(WHAT NEEDS TO BE DONE)
Over all lines in the data below, count those holding "otherwise" and give only the result.

Stored dataset items
——————
(** * aLaFrech: the exercise logic of the French practice toolkit

    A shallow embedding of [french_practice/data.py] and
    [french_practice/exercises.py], followed by the properties of the
    session state, the catalog queries, the two exercises and the registry.

    Conventions of the embedding.
    - A Python [str] is the list of its Unicode code points ([pystr]).
    - A Python [int] is a [Z]; Python's [%] with a positive divisor is
      [Z.modulo].
    - A Python [float] is an IEEE 754 binary64 value, a [spec_float] of the
      standard library's [SpecFloat]; [int / int] is the quotient of the
      two integers rounded once, to nearest-even, and raises OverflowError
      when the rounded quotient is too large. [accuracy_float] is the
      [accuracy] property with this float; [accuracy] is the exact quotient
      before rounding, on which the order and display properties are
      stated.
    - A raised exception is the [Raise] result of a small state-and-error
      monad; the state a method has mutated before raising is kept.
    - [random.choice] reads the next value of the generator's stream of
      draws, reduced modulo the length of the sequence. *)

From Stdlib Require Import ZArith NArith QArith Qpower Lia String Ascii SpecFloat.
From Stdlib Require DecimalString.
From stdpp Require Import base option list gmap.

Local Open Scope Z_scope.

(** ** Python strings *)

Definition pystr : Type := list N.

(** Source text is UTF-8: [str] decodes a literal into its code points. *)
Definition utf8_step (st : list N * N * nat) (b : N) : list N * N * nat :=
  let '(out, acc, need) := st in
  match need with
  | O =>
      if (b <? 0x80)%N then (out ++ [b], 0%N, O)
      else if (b <? 0xE0)%N then (out, N.land b 0x1F, 1%nat)
      else if (b <? 0xF0)%N then (out, N.land b 0x0F, 2%nat)
      else (out, N.land b 0x07, 3%nat)
  | S k =>
      let acc' := N.lor (N.shiftl acc 6) (N.land b 0x3F) in
      match k with
      | O => (out ++ [acc'], 0%N, O)
      | S _ => (out, acc', k)
      end
  end.

Fixpoint bytes_of (s : string) : list N :=
  match s with
  | EmptyString => []
  | String a s' => N_of_ascii a :: bytes_of s'
  end.

Definition str (s : string) : pystr :=
  fst (fst (fold_left utf8_step (bytes_of s) ([], 0%N, O))).

(** [str.isspace] of one code point: the whitespace table of the Unicode
    database (bidirectional class WS, B or S, or category Zs). *)
Definition isspace (c : N) : bool :=
  ((0x09 <=? c) && (c <=? 0x0D) || (0x1C <=? c) && (c <=? 0x20)
   || (c =? 0x85) || (c =? 0xA0) || (c =? 0x1680)
   || (0x2000 <=? c) && (c <=? 0x200A)
   || (c =? 0x2028) || (c =? 0x2029) || (c =? 0x202F) || (c =? 0x205F)
   || (c =? 0x3000))%N.

Fixpoint lstrip (s : pystr) : pystr :=
  match s with
  | [] => []
  | c :: s' => if isspace c then lstrip s' else s
  end.

Definition rstrip (s : pystr) : pystr := reverse (lstrip (reverse s)).

(** [s.strip()] *)
Definition strip (s : pystr) : pystr := rstrip (lstrip s).

(** Lower-casing of an ASCII code point. *)
Definition ascii_lower (c : N) : N :=
  if ((0x41 <=? c) && (c <=? 0x5A))%N then (c + 32)%N else c.

Definition is_ascii (c : N) : bool := (c <? 0x80)%N.

Section Strings.

(** The lower-case mapping of the Unicode database for a code point
    outside ASCII: [unicode_lower s i c] is what the character [c] at
    position [i] of [s] maps to (a full mapping may give several code
    points, and capital sigma depends on its neighbours). The database is
    not part of the repository; it is a parameter of the development. *)
Variable unicode_lower : pystr -> nat -> N -> pystr.

Definition lower_at (s : pystr) (i : nat) (c : N) : pystr :=
  if is_ascii c then [ascii_lower c] else unicode_lower s i c.

(** [s.lower()] *)
Definition lower (s : pystr) : pystr :=
  concat (imap (lower_at s) s).

End Strings.

(** [a == b] on strings. *)
Definition str_eq (a b : pystr) : bool := bool_decide (a = b).

(** ** Exceptions and the state-and-error monad *)

Inductive exn : Type :=
| IndexError
| ValueError
| ZeroDivisionError
| OverflowError
| AssertionError
| KeyError (key : pystr).

Inductive result (A : Type) : Type :=
| Ok (a : A)
| Raise (e : exn).

Arguments Ok {A} a.
Arguments Raise {A} e.

(** A computation over a mutable state [S]: it ends with a value or with an
    exception, and in both cases leaves a state behind. *)
Definition M (S A : Type) : Type := S -> result A * S.

Definition ret {S A} (a : A) : M S A := fun s => (Ok a, s).

Definition raise {S A} (e : exn) : M S A := fun s => (Raise e, s).

Definition bind {S A B} (m : M S A) (k : A -> M S B) : M S B :=
  fun s =>
    match m s with
    | (Ok a, s') => k a s'
    | (Raise e, s') => (Raise e, s')
    end.

Definition get {S} : M S S := fun s => (Ok s, s).

Definition modify {S} (f : S -> S) : M S unit := fun s => (Ok tt, f s).

Notation "x <- m ;; k" := (bind m (fun x => k))
  (at level 100, m at next level, right associativity, only parsing).
Notation "m ;;; k" := (bind m (fun _ => k))
  (at level 100, right associativity, only parsing).

(** ** The random generator

    The module-level generator of [random] is a stream of draws and a
    cursor into it. Every stream is a possible generator. *)

Record Rng : Type := mkRng { draws : nat -> nat; cursor : nat }.

Definition randbelow (n : nat) : M Rng nat :=
  fun g => (Ok (draws g (cursor g) mod n)%nat, mkRng (draws g) (S (cursor g))).

(** [random.choice(seq)] *)
Definition choice {A} (seq : list A) : M Rng A :=
  match seq with
  | [] => raise IndexError
  | _ :: _ =>
      i <- randbelow (length seq) ;;
      match seq !! i with
      | Some x => ret x
      | None => raise IndexError
      end
  end.

(** ** data.py *)

Module VocabularyItem.

Record t : Type := mk {
  french : pystr;
  english : pystr;
  category : pystr
}.

#[global] Instance eq_dec : EqDecision t.
Proof. solve_decision. Defined.

End VocabularyItem.

Local Open Scope string_scope.

Definition vocab (f e c : string) : VocabularyItem.t :=
  VocabularyItem.mk (str f) (str e) (str c).

Definition VOCABULARY : list VocabularyItem.t := [
  vocab "bonjour" "hello" "greetings";
  vocab "au revoir" "goodbye" "greetings";
  vocab "s'il vous plaît" "please" "greetings";
  vocab "merci" "thank you" "greetings";
  vocab "pardon" "sorry" "greetings";
  vocab "pain" "bread" "food";
  vocab "fromage" "cheese" "food";
  vocab "eau" "water" "food";
  vocab "pomme" "apple" "food";
  vocab "vin" "wine" "food";
  vocab "maison" "house" "home";
  vocab "chaise" "chair" "home";
  vocab "porte" "door" "home";
  vocab "fenêtre" "window" "home";
  vocab "cuisine" "kitchen" "home";
  vocab "chat" "cat" "animals";
  vocab "chien" "dog" "animals";
  vocab "oiseau" "bird" "animals";
  vocab "poisson" "fish" "animals";
  vocab "cheval" "horse" "animals"
].

Module ConjugationPattern.

Record t : Type := mk {
  infinitive : pystr;
  je : pystr;
  tu : pystr;
  il : pystr;
  nous : pystr;
  vous : pystr;
  ils : pystr
}.

#[global] Instance eq_dec : EqDecision t.
Proof. solve_decision. Defined.

Definition pronouns (self : t) : list pystr :=
  [str "je"; str "tu"; str "il/elle"; str "nous"; str "vous"; str "ils/elles"].

Definition answers (self : t) : list pystr :=
  [je self; tu self; il self; nous self; vous self; ils self].

End ConjugationPattern.

Definition pattern (inf a b c d e f : string) : ConjugationPattern.t :=
  ConjugationPattern.mk (str inf) (str a) (str b) (str c) (str d) (str e) (str f).

Definition PRESENT_TENSE : list ConjugationPattern.t := [
  pattern "parler" "parle" "parles" "parle" "parlons" "parlez" "parlent";
  pattern "finir" "finis" "finis" "finit" "finissons" "finissez" "finissent";
  pattern "avoir" "ai" "as" "a" "avons" "avez" "ont";
  pattern "être" "suis" "es" "est" "sommes" "êtes" "sont";
  pattern "aller" "vais" "vas" "va" "allons" "allez" "vont"
].

(** Truth value of an optional string: [None] and [""] are falsy. *)
Definition truthy (category : option pystr) : bool :=
  match category with
  | None => false
  | Some [] => false
  | Some (_ :: _) => true
  end.

(** [category == "all"], where [None] equals no string. *)
Definition is_all (category : option pystr) : bool :=
  match category with
  | None => false
  | Some c => str_eq c (str "all")
  end.

(** [item.category == category] *)
Definition category_is (category : option pystr) (item : VocabularyItem.t) : bool :=
  match category with
  | None => false
  | Some c => str_eq (VocabularyItem.category item) c
  end.

(** [x in seq] on a list of strings. *)
Definition contains (x : pystr) (seq : list pystr) : bool :=
  existsb (fun y => str_eq y x) seq.

Definition categories (items : list VocabularyItem.t) : list pystr :=
  fold_left
    (fun seen item =>
       if negb (contains (VocabularyItem.category item) seen)
       then (seen ++ [VocabularyItem.category item])%list
       else seen)
    items [].

Section Catalog.

(** The function reads the module-level catalog when it is called; the
    catalog is a variable here and [VOCABULARY] is supplied below. *)
Variable vocabulary : list VocabularyItem.t.

Definition random_vocabulary_item_from (category : option pystr)
  : M Rng VocabularyItem.t :=
  if negb (truthy category) || is_all category then choice vocabulary
  else
    let filtered := List.filter (category_is category) vocabulary in
    match filtered with
    | [] => choice vocabulary
    | _ :: _ => choice filtered
    end.

End Catalog.

Definition random_vocabulary_item : option pystr -> M Rng VocabularyItem.t :=
  random_vocabulary_item_from VOCABULARY.

Definition random_conjugation_pattern : M Rng ConjugationPattern.t :=
  choice PRESENT_TENSE.

(** ** Sequence operations of Python used by exercises.py *)

Local Open Scope Z_scope.
Local Open Scope list_scope.

Definition lift_result {S A} (r : result A) : M S A := fun s => (r, s).

(** [seq[i]], negative indices counting from the end. *)
Definition getitem {A} (seq : list A) (i : Z) : result A :=
  let n := Z.of_nat (length seq) in
  let j := if i <? 0 then i + n else i in
  if (0 <=? j) && (j <? n) then
    match seq !! Z.to_nat j with
    | Some x => Ok x
    | None => Raise IndexError
    end
  else Raise IndexError.

(** [seq.index(x)] *)
Fixpoint index (x : pystr) (seq : list pystr) : result Z :=
  match seq with
  | [] => Raise ValueError
  | y :: seq' =>
      if str_eq y x then Ok 0
      else match index x seq' with
           | Ok i => Ok (i + 1)
           | Raise e => Raise e
           end
  end.

(** [a % b] *)
Definition py_mod (a b : Z) : result Z :=
  if b =? 0 then Raise ZeroDivisionError else Ok (a mod b).

(** ** Floats *)

(** An [int] as the operand of a float operation: the integer itself as
    the mantissa, at exponent 0; nothing is rounded. *)
Definition mantissa (a : Z) : spec_float :=
  match a with
  | Z0 => S754_zero false
  | Zpos p => S754_finite false p 0
  | Zneg p => S754_finite true p 0
  end.

(** [a / b] on two [int]s: ZeroDivisionError for a zero divisor; otherwise
    the binary64 float nearest to the quotient of the two integers (ties
    to even, subnormals included, the sign kept on a zero result), and
    OverflowError ("integer division result too large for a float") when
    that rounding leaves the range of the finite floats. *)
Definition int_truediv (a b : Z) : result spec_float :=
  if b =? 0 then Raise ZeroDivisionError
  else match SFdiv 53 1024 (mantissa a) (mantissa b) with
       | S754_infinity _ => Raise OverflowError
       | q => Ok q
       end.

(** ** exercises.py *)

Module ExerciseState.

Record t : Type := mk {
  total_attempts : Z;
  correct_attempts : Z;
  current_streak : Z
}.

(** [ExerciseState()] *)
Definition init : t := mk 0 0 0.

Definition register_attempt (correct : bool) (self : t) : t :=
  let self := mk (total_attempts self + 1) (correct_attempts self) (current_streak self) in
  if correct then
    let self := mk (total_attempts self) (correct_attempts self + 1) (current_streak self) in
    mk (total_attempts self) (correct_attempts self) (current_streak self + 1)
  else
    mk (total_attempts self) (correct_attempts self) 0.

(** The [accuracy] property: the float [0.0] without attempts, the float
    quotient of the two counters otherwise. *)
Definition accuracy_float (self : t) : result spec_float :=
  if total_attempts self =? 0 then Ok (S754_zero false)
  else int_truediv (correct_attempts self) (total_attempts self).

(** The [accuracy] property before rounding: the exact quotient of the two
    counters. *)
Definition accuracy (self : t) : Q :=
  if total_attempts self =? 0 then 0%Q
  else (inject_Z (correct_attempts self) / inject_Z (total_attempts self))%Q.

End ExerciseState.

(** The state a method of an exercise runs in: the exercise object and the
    generator of the [random] module. *)
Record World (O : Type) : Type := mkWorld { self : O; random : Rng }.

Arguments mkWorld {O} self random.
Arguments self {O} w.
Arguments random {O} w.

Definition with_random {O A} (m : M Rng A) : M (World O) A :=
  fun w => let (r, g) := m (random w) in (r, mkWorld (self w) g).

Definition update_self {O} (f : O -> O) : M (World O) unit :=
  modify (fun w => mkWorld (f (self w)) (random w)).

Module FlashcardExercise.

Record t : Type := mk {
  category : option pystr;
  state : ExerciseState.t;
  current_item : option VocabularyItem.t
}.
——————
(WRITTEN SOLUTION)
2